Go line by line through the data and copy those with the word "values".

********************

(** * cfourier: reference DFT, iterative radix-2 FFT and the OpenCL dispatcher

    A shallow embedding of [cfourier.cc].  Integers of type [size_t],
    [int] and [cl_uint] are values of [Z] with their wrap-around
    written out.  The arithmetic of [float] and [std::complex<float>]
    is kept behind the interface [FloatOps]: every function below is
    written against that interface exactly as the C++ text combines
    the operators, so each theorem stated against the interface holds
    for whatever the operators compute; the instance [binary32] below
    interprets them in IEEE binary32, for the runs whose outcome is a
    matter of rounding.  Runs of the C++ code end in an
    [outcome]: a value, a failed [assert], undefined behaviour, a
    [fatal] abort, or a loop that has not finished within the given
    number of iterations.  The number [fuel] bounds the iterations of
    every [while] loop and of the loop of [reverse_bits], each loop on
    its own; a loop whose exit test already holds needs none. *)

From stdpp Require Import base list strings gmap.
From Stdlib Require Import ZArith Lia SpecFloat.
Open Scope Z_scope.

(** ** Outcomes of a run *)

Inductive outcome (A : Type) : Type :=
| Ok (a : A)            (* normal return *)
| AssertFail            (* assert(...) aborted the process *)
| Undefined             (* out-of-range access, shift out of range *)
| Fatal (msg : string)  (* fatal(msg): diagnostic, then abort() *)
| OutOfFuel.            (* a loop still running when the step budget ended *)
Arguments Ok {A} a.
Arguments AssertFail {A}.
Arguments Undefined {A}.
Arguments Fatal {A} msg.
Arguments OutOfFuel {A}.

#[global] Instance outcome_ret : MRet outcome := fun A a => Ok a.
#[global] Instance outcome_bind : MBind outcome := fun A B f m =>
  match m with
  | Ok a => f a
  | AssertFail => AssertFail
  | Undefined => Undefined
  | Fatal msg => Fatal msg
  | OutOfFuel => OutOfFuel
  end.

Definition assert (b : bool) : outcome unit :=
  if b then Ok tt else AssertFail.

(** [for (size_t i = first; i != first + count; ++i) body] *)
Fixpoint for_up {St : Type} (count : nat) (i : Z)
    (body : Z → St → outcome St) (st : St) : outcome St :=
  match count with
  | O => Ok st
  | S count' => st' ← body i st; for_up count' (i + 1) body st'
  end.

(** [for (size_t i = 0; i != n; ++i) body]; [n] is a [size_t], so [0 ≤ n]. *)
Definition for_range {St : Type} (n : Z)
    (body : Z → St → outcome St) (st : St) : outcome St :=
  for_up (Z.to_nat n) 0 body st.

(** ** Machine integers *)

(** [size_t] is 64 bits wide (LP64). *)
Definition wrap64 (z : Z) : Z := z mod 2 ^ 64.
(** [cl_uint] is 32 bits wide. *)
Definition wrap32 (z : Z) : Z := z mod 2 ^ 32.
(** Conversion of a [size_t] to the [int] parameter of [W] and [Q]. *)
Definition to_int (z : Z) : Z := (z + 2 ^ 31) mod 2 ^ 32 - 2 ^ 31.

(** ** Arrays: a buffer is a list, an element pointer is a buffer and an
    index into it.  Indices are [size_t] values, hence never negative. *)

Definition array_get {A : Type} (buf : list A) (i : Z) : outcome A :=
  match buf !! Z.to_nat i with
  | Some v => Ok v
  | None => Undefined
  end.

Definition array_set {A : Type} (buf : list A) (i : Z) (v : A) : outcome (list A) :=
  if decide (Z.to_nat i < length buf)%nat then Ok (<[Z.to_nat i := v]> buf)
  else Undefined.

(** ** reverse_bits (cfourier.cc 27-38) *)

Fixpoint reverse_bits_loop (fuel : nat) (i n max result : Z) : outcome Z :=
  if i =? max then Ok result
  else match fuel with
       | O => OutOfFuel
       | S fuel' =>
           let result := wrap64 (Z.shiftl result 1) in
           let result := Z.lor result (Z.land n 1) in
           let n := Z.shiftr n 1 in
           reverse_bits_loop fuel' (wrap64 (Z.shiftl i 1)) n max result
       end.

Definition reverse_bits (fuel : nat) (n max : Z) : outcome Z :=
  reverse_bits_loop fuel 1 n max 0.

Definition prop_reverse_bits (fuel : nat) (n max correct : Z) : outcome bool :=
  r ← reverse_bits fuel n max; Ok (r =? correct).

(** ** The arithmetic interface *)

Class FloatOps : Type := {
  Float : Type;                               (* typedef float Float *)
  Complex : Type;                             (* std::complex<Float> *)
  f_of_Z : Z → Float;                         (* (Float) k, integer to float *)
  f_two : Float;                              (* (Float) 2.0 *)
  f_half : Float;                             (* (Float) 0.5 *)
  f_pi : Float;                               (* (Float) M_PI *)
  f_div : Float → Float → Float;              (* x / y *)
  f_sqrt : Float → Float;                     (* sqrt(x) *)
  c_mk : Float → Float → Complex;             (* Complex(re, im) *)
  c_real : Complex → Float;                   (* std::real *)
  c_imag : Complex → Float;                   (* std::imag *)
  c_neg : Complex → Complex;                  (* -z *)
  c_conj : Complex → Complex;                 (* std::conj *)
  c_exp : Complex → Complex;                  (* exp(z) *)
  c_add : Complex → Complex → Complex;        (* z + w, z += w *)
  c_sub : Complex → Complex → Complex;        (* z - w *)
  c_mul : Complex → Complex → Complex;        (* z * w *)
  c_mulf : Complex → Float → Complex;         (* z * x *)
  f_mulc : Float → Complex → Complex;         (* x * z *)
  c_divf : Complex → Float → Complex;         (* z / x *)
}.

(** [typedef std::vector<Complex> Signal] *)
Abbreviation Signal := (list Complex) (only parsing).

Section Transforms.
Context `{FloatOps}.

(** [Complex(0, 0)], also the value of [Complex()] and of [Complex result = 0]. *)
Definition c_zero : Complex := c_mk (f_of_Z 0) (f_of_Z 0).
(** [static const Complex i(0, 1)] *)
Definition c_i : Complex := c_mk (f_of_Z 0) (f_of_Z 1).

(** cfourier.cc 112-115: [W(int k, int N)]; the callers pass [size_t]
    values, which the call converts to [int]. *)
Definition W (k N : Z) : Complex :=
  c_exp (c_divf (c_mulf (c_mulf (c_mulf (c_neg c_i) f_two) f_pi)
                        (f_of_Z (to_int k)))
                (f_of_Z (to_int N))).

(** cfourier.cc 117-120: [Q(int n, int N)] *)
Definition Q (n N : Z) : Complex :=
  c_exp (c_divf (c_mulf (c_mulf (c_mulf c_i f_two) f_pi)
                        (f_of_Z (to_int n)))
                (f_of_Z (to_int N))).

(** The size of a vector, a [size_t]. *)
Definition size {A : Type} (v : list A) : Z := Z.of_nat (length v).

(** [Signal result(n)]: [n] value-initialised elements. *)
Definition new_signal (n : Z) : Signal := replicate (Z.to_nat n) c_zero.

(** cfourier.cc 40-50: [operator-(Signal, Signal)] *)
Definition signal_sub (a b : Signal) : outcome Signal :=
  _ ← assert (size a =? size b);
  let result := new_signal (size a) in
  for_range (size result)
    (λ i result, x ← array_get a i; y ← array_get b i; array_set result i (c_sub x y))
    result.

(** cfourier.cc 52-55: [dot(Complex, Complex)] *)
Definition dot (a b : Complex) : Complex := c_mul a (c_conj b).

(** cfourier.cc 57-66: [dot(Signal, Signal)] *)
Definition dot_signal (a b : Signal) : outcome Complex :=
  _ ← assert (size a =? size b);
  for_range (size a)
    (λ i result, x ← array_get a i; y ← array_get b i; Ok (c_add result (dot x y)))
    c_zero.

(** cfourier.cc 68-83 *)
Definition dft (signal : Signal) : outcome Signal :=
  let result := new_signal (size signal) in
  for_range (size result)
    (λ k result,
      c ← for_range (size signal)
            (λ n c,
              x ← array_get signal n;
              Ok (c_add c (c_mul x (c_exp
                (c_divf (c_mulf (c_mulf (c_mulf (c_mulf (c_neg c_i) f_two) f_pi)
                                        (f_of_Z k)) (f_of_Z n))
                        (f_of_Z (size signal)))))))
            c_zero;
      array_set result k c)
    result.

(** cfourier.cc 85-100 *)
Definition idft (spectrum : Signal) : outcome Signal :=
  let result := new_signal (size spectrum) in
  for_range (size result)
    (λ n result,
      c ← for_range (size spectrum)
            (λ k c,
              x ← array_get spectrum k;
              Ok (c_add c (c_mul x (c_exp
                (c_divf (c_mulf (c_mulf (c_mulf (c_mulf c_i f_two) f_pi)
                                        (f_of_Z k)) (f_of_Z n))
                        (f_of_Z (size spectrum)))))))
            c_zero;
      array_set result n (c_divf c (f_of_Z (size spectrum))))
    result.

(** cfourier.cc 122-127: [dst] and [src] are different buffers. *)
Definition fft_init (fuel : nat) (dst src : list Complex) (N : Z)
    : outcome (list Complex) :=
  for_range N
    (λ i dst, r ← reverse_bits fuel i N; v ← array_get src r; array_set dst i v)
    dst.

(** cfourier.cc 129-141: the pointer [spectrum] is [buf] at index [base]. *)
Definition fft_step_spectrum (buf : list Complex) (base spectrumSize : Z)
    : outcome (list Complex) :=
  for_range (spectrumSize / 2)
    (λ i buf,
      let sample1 := i in
      let sample2 := i + spectrumSize / 2 in
      even ← array_get buf (base + sample1);
      odd ← array_get buf (base + sample2);
      buf ← array_set buf (base + sample1)
              (c_add even (c_mul (W sample1 spectrumSize) odd));
      array_set buf (base + sample2)
              (c_add even (c_mul (W sample2 spectrumSize) odd)))
    buf.

(** cfourier.cc 143-148 *)
Definition fft_step (buf : list Complex) (base transform_count sample_count : Z)
    : outcome (list Complex) :=
  for_range transform_count
    (λ transform buf,
      fft_step_spectrum buf (base + transform * sample_count) sample_count)
    buf.

(** The [while (transform_count >= 1)] loop of [fft]. *)
Fixpoint fft_stages (fuel : nat) (result : list Complex) (N transform_count : Z)
    : outcome (list Complex) :=
  if 1 <=? transform_count then
    match fuel with
    | O => OutOfFuel
    | S fuel' =>
        let sample_count := N / transform_count in
        result ← fft_step result 0 transform_count sample_count;
        fft_stages fuel' result N (Z.shiftr transform_count 1)
    end
  else Ok result.

(** cfourier.cc 150-167.  [&result[0]] and [&signal[0]] only form the
    addresses of the arrays; elements are accessed inside [fft_init] and
    [fft_step], none when [N] is 0. *)
Definition fft (fuel : nat) (signal : Signal) : outcome Signal :=
  let N := size signal in
  let result := new_signal N in
  result ← fft_init fuel result signal N;
  let transform_count := N / 2 in
  fft_stages fuel result N transform_count.

(** cfourier.cc 169-181 *)
Definition ifft_step (buf : list Complex) (base spectrumSize : Z)
    : outcome (list Complex) :=
  for_range (spectrumSize / 2)
    (λ i buf,
      let sample1 := i in
      let sample2 := i + spectrumSize / 2 in
      even ← array_get buf (base + sample1);
      odd ← array_get buf (base + sample2);
      buf ← array_set buf (base + sample1)
              (f_mulc f_half (c_add even (c_mul (Q sample1 spectrumSize) odd)));
      array_set buf (base + sample2)
              (f_mulc f_half (c_add even (c_mul (Q sample2 spectrumSize) odd))))
    buf.

(** The [while (sample_count <= N)] loop of [ifft]. *)
Fixpoint ifft_stages (fuel : nat) (result : list Complex)
    (N sample_count transform_count : Z) : outcome (list Complex) :=
  if sample_count <=? N then
    match fuel with
    | O => OutOfFuel
    | S fuel' =>
        _ ← assert (wrap64 (transform_count * sample_count) =? N);
        result ← for_range transform_count
                   (λ transform result,
                     ifft_step result (transform * sample_count) sample_count)
                   result;
        ifft_stages fuel' result N
          (wrap64 (Z.shiftl sample_count 1)) (Z.shiftr transform_count 1)
    end
  else Ok result.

********************

_ANSWER SPACE_
    [int] and [cl_uint] are values of [Z] with their wrap-around
    index into it.  Indices are [size_t] values, hence never negative. *)
    values, which the call converts to [int]. *)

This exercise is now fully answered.